START Input records

(** The components of a [tencentSign] result that are values; the
    payload component is a reference. *)
Definition result_values (r : TencentSignResult) : string * scalar * string * Z :=
  (r_url r, r_Host r, r_Authorization r, r_Timestamp r).

(** ** Sample inputs *)

(** A platform with toy digests, to run the definitions on concrete
    inputs; every theorem below holds for any platform. *)
Definition sample_platform : Platform :=
  {| sha256 := fun b => rev b;
     hmac_sha256 := fun k m => k ++ m;
     hmac_sha1 := fun k m => m ++ k;
     hmac_other := fun _ => None;
     base64 := String.string_of_list_ascii;
     JSON_stringify := qs_stringify |}.

Definition sample_env : Env :=
  {| now_unix := 1609459200;
     now_iso := "2021-01-01T00:00:00.000Z";
     random_nonce := 12345 |}.

Definition sample_options : sobj :=
  [("ServiceType", SStr "cvm"); ("Region", SStr "ap-guangzhou");
   ("baseHost", SStr "api.qcloud.com"); ("SecretId", SStr "id");
   ("SecretKey", SStr "key")].

Definition sample_data : params :=
  [("Action", Leaf (SStr "DescribeInstances")); ("Version", Leaf (SStr "2017-03-12"));
   ("Limit", Leaf (SInt 20)); ("a_b", Leaf (SStr "x"))].

(** One parameter object at location 0 and one options object at
    location 0. *)
Definition sample_store : store :=
  {| objs := [sample_data]; flats := [sample_options]; console := [] |}.

(** The sample options with the debug flag set, and a store that holds
    them instead. *)
Definition sample_options_debug : sobj :=
  obj_set sample_options "debug" (SBool true).

Definition sample_store_debug : store :=
  {| objs := [sample_data]; flats := [sample_options_debug]; console := [] |}.

(** An instance whose options object is the one at location 0, and a
    debug-line printer. *)
Definition sample_capi : CapiObject := {| defaultOptions := 0%nat; options := 0%nat |}.

Definition sample_printer (q : reqOption) : string := q_url q.

(** A store that also holds, at location 1, the options of one call. *)
Definition sample_store_override : store :=
  {| objs := [sample_data];
     flats := [sample_options; [("Region", SStr "ap-shanghai")]];
     console := [] |}.

(** Constructor options without credentials, and a store that holds
    them at location 0. *)
Definition sample_options_nocreds : sobj := [("ServiceType", SStr "cvm")].

Definition sample_store_nocreds : store :=
  {| objs := [sample_data]; flats := [sample_options_nocreds]; console := [] |}.

(** Parameters in which a key with an underscore meets the dotted path
    of a nested value. *)
Definition sample_data_collision : params :=
  [("a_b", Leaf (SStr "x")); ("a", Obj [("b", Leaf (SStr "y"))])].

(** * More of the code in closed form *)

Section MoreOutcomes.
Context `{Platform}.

(** The console lines of one call of [tencentSign] (utils.ts, lines
    136-141): four when the call succeeds with the debug flag set, none
    otherwise. *)
Definition tencentSign_lines (env : Env) (o : sobj) (p : params)
  : list (string * string) :=
  match js_or (get o "method") (SStr "POST"), get o "ServiceType" with
  | SStr m, SStr svc =>
      if truthy (get o "debug") then
        let host := to_str (getHost (hostParams_of o) false) in
        let date := slice_0_10 (now_iso env) in
        let canonicalRequest := ref_canonical_request m host (flatten p) in
        let stringToSign :=
          ref_string_to_sign (now_unix env) date svc canonicalRequest in
        let signature :=
          ref_signature (ref_signing_key (to_str (get o "SecretKey")) date svc)
            stringToSign in
        [("CanonicalRequest", canonicalRequest);
         ("StringToSign", stringToSign);
         ("Signature", signature);
         ("Authorization",
          ref_authorization (to_str (get o "SecretId")) (to_str (get o "SecretKey"))
            svc m host (now_unix env) date (flatten p))]
      else []
  | _, _ => []
  end.
End MoreOutcomes.

(** The headers of a TC3 request (index.ts, lines 84-106): [merged] are
    the merged options, [optsv] what the options object of the call
    holds, [d] the caller's data. *)
Definition v3_headers (merged optsv : sobj) (d : params) (r : TencentSignResult)
  : list (string * value) :=
  let Action := get_param d "Action" in
  let Version := get_param d "Version" in
  let headers : list (string * value) :=
    [("Content-Type", Leaf (SStr "application/json"));
     ("Authorization", Leaf (SStr (r_Authorization r)));
     ("Host", Leaf (r_Host r));
     ("X-TC-Action", Action);
     ("X-TC-Version",
      if truthy_value Version then Version else Leaf (SStr "2018-03-21"));
     ("X-TC-Timestamp", Leaf (SInt (r_Timestamp r)));
     ("X-TC-Region", Leaf (get merged "Region"))] in
  let headers :=
    if truthy (get merged "Token")
    then obj_set headers "X-TC-Token" (Leaf (get merged "Token")) else headers in
  if truthy (get optsv "RequestClient")
  then obj_set headers "X-TC-RequestClient" (Leaf (get optsv "RequestClient"))
  else headers.

(** The descriptor of a TC3 request (index.ts, lines 79-125). *)
Definition v3_descriptor (merged optsv : sobj) (d : params) (r : TencentSignResult)
  : reqOption :=
  {| q_url := r_url r; q_method := "POST"; q_json := true; q_strictSSL := false;
     q_headers := Some (v3_headers merged optsv d r);
     q_body := Some (r_payload r); q_form := None;
     q_timeout :=
       if truthy (get merged "timeout") then Some (get merged "timeout") else None |}.

(** The console line of [request] (index.ts, lines 127-129). *)
Definition request_line (JSON_stringify_req : reqOption -> string) (merged : sobj)
    (q : outcome reqOption) : list (string * string) :=
  match q with
  | Ok q =>
      if truthy (get merged "debug")
      then [("Request Option", JSON_stringify_req q)] else []
  | Throw _ => []
  end.

(** The leaves of the items of an array whose first item has the index
    [i]: the enumeration [leaves_at] makes of an array, from any index
    on. *)
Fixpoint leaves_from (prefix : string) (i : Z) (items : list value)
    : list (string * scalar) :=
  match items with
  | [] => []
  | v :: items' =>
      leaves_at (prefix +:+ "." +:+ string_of_Z i) v
      ++ leaves_from prefix (i + 1) items'
  end.

(** ** More sample inputs *)

(** Options with a token, a time limit, the debug flag and a client
    name, in a store of their own. *)
Definition sample_options_full : sobj :=
  [("ServiceType", SStr "cvm"); ("Region", SStr "ap-guangzhou");
   ("baseHost", SStr "api.qcloud.com"); ("SecretId", SStr "id");
   ("SecretKey", SStr "key"); ("Token", SStr "tok"); ("timeout", SInt 3000);
   ("debug", SBool true); ("RequestClient", SStr "cli"); ("method", SStr "get")].

Definition sample_store_full : store :=
  {| objs := [sample_data]; flats := [sample_options_full]; console := [] |}.

(** Parameters of a file upload in the old style. *)
Definition sample_flat_upload : sobj :=
  [("file", SStr "@/tmp/x"); ("name", SStr "x"); ("", SStr "e")].

(** A nested parameter object with a [null] and an empty string among
    its leaves. *)
Definition sample_nested : params :=
  [("a", Obj [("b", Leaf SNull);
              ("c", Arr [Leaf (SStr ""); Leaf (SInt 1)])])].

(** A parameter object in which a dotted key and a nested property have
    the same dotted path. *)
Definition sample_colliding : params :=
  [("a.b", Leaf SNull); ("a", Obj [("b", Leaf (SStr "x"))])].

(** * Properties *)

(** ** The definitions on concrete inputs *)

Example getHost_v3 :
  getHost (hostParams_of [("ServiceType", SStr "cvm"); ("Region", SStr "ap-guangzhou");
                          ("baseHost", SStr "api.qcloud.com")]) false
  = SStr "cvm.ap-guangzhou.api.qcloud.com".
Proof. reflexivity. Qed.

Example getUrl_v1 :
  getUrl (hostParams_of [("ServiceType", SStr "cvm"); ("Region", SStr "ap-guangzhou");
                         ("baseHost", SStr "api.qcloud.com")]) true
  = "https://cvm.api.qcloud.com/".
Proof. reflexivity. Qed.

Example toUpperCase_post : toUpperCase "post" = "POST".
Proof. reflexivity. Qed.

Example indexOf_examples :
  indexOf "_" "a_b_c" = 1 /\ indexOf "_" "_ab" = 0 /\ indexOf "_" "abc" = -1.
Proof. repeat split. Qed.

Example flatten_nested :
  flatten [("a", Obj [("b", Leaf (SInt 1)); ("c", Arr [Leaf SNull; Leaf (SStr "")])]);
           ("d", Leaf (SStr "x"))]
  = [("a.b", SInt 1); ("a.c.0", SNull); ("a.c.1", SStr ""); ("d", SStr "x")].
Proof. reflexivity. Qed.

Example sort_keys_example :
  sort_keys ["b"; "a_b"; "a.b"; "Z"; ""] = [""; "Z"; "a.b"; "a_b"; "b"].
Proof. reflexivity. Qed.

Example build_qstr_example :
  build_qstr "POST" [("Region", SStr "ap-guangzhou"); ("Nonce", SInt 7);
                     ("file", SStr "@x"); ("_k", SNull); ("", SStr "e")]
  = "Nonce=7&Region=ap-guangzhou&_k=".
Proof. reflexivity. Qed.

Example qs_stringify_example :
  qs_stringify [("a_b", SStr "x y"); ("n", SInt 3); ("u", SUndef)] = "a_b=x%20y&n=3&u=".
Proof. reflexivity. Qed.

Example hex_example : hex (utf8 "Az~") = "417a7e".
Proof. reflexivity. Qed.

(** ** Objects: lookup and update *)

Section ObjectFacts.
Context {V : Type}.
Implicit Types (o : list (string * V)) (k : string) (v : V).

Lemma obj_lookup_set_eq o k v : obj_lookup (obj_set o k v) k = Some v.
Proof.
  induction o as [|[k' v'] o IH]; simpl.
  - by rewrite String.eqb_refl.
  - destruct (String.eqb k' k) eqn:E; simpl; by rewrite E.
Qed.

END Input records

Of all the entries above, output exactly the lines between the one holding "flats := [sample_options];" and the one holding "Definition sample_data_collision : params", inclusive.

  {| objs := [sample_data]; flats := [sample_options]; console := [] |}.

(** The sample options with the debug flag set, and a store that holds
    them instead. *)
Definition sample_options_debug : sobj :=
  obj_set sample_options "debug" (SBool true).

Definition sample_store_debug : store :=
  {| objs := [sample_data]; flats := [sample_options_debug]; console := [] |}.

(** An instance whose options object is the one at location 0, and a
    debug-line printer. *)
Definition sample_capi : CapiObject := {| defaultOptions := 0%nat; options := 0%nat |}.

Definition sample_printer (q : reqOption) : string := q_url q.

(** A store that also holds, at location 1, the options of one call. *)
Definition sample_store_override : store :=
  {| objs := [sample_data];
     flats := [sample_options; [("Region", SStr "ap-shanghai")]];
     console := [] |}.

(** Constructor options without credentials, and a store that holds
    them at location 0. *)
Definition sample_options_nocreds : sobj := [("ServiceType", SStr "cvm")].

Definition sample_store_nocreds : store :=
  {| objs := [sample_data]; flats := [sample_options_nocreds]; console := [] |}.

(** Parameters in which a key with an underscore meets the dotted path
    of a nested value. *)
Definition sample_data_collision : params :=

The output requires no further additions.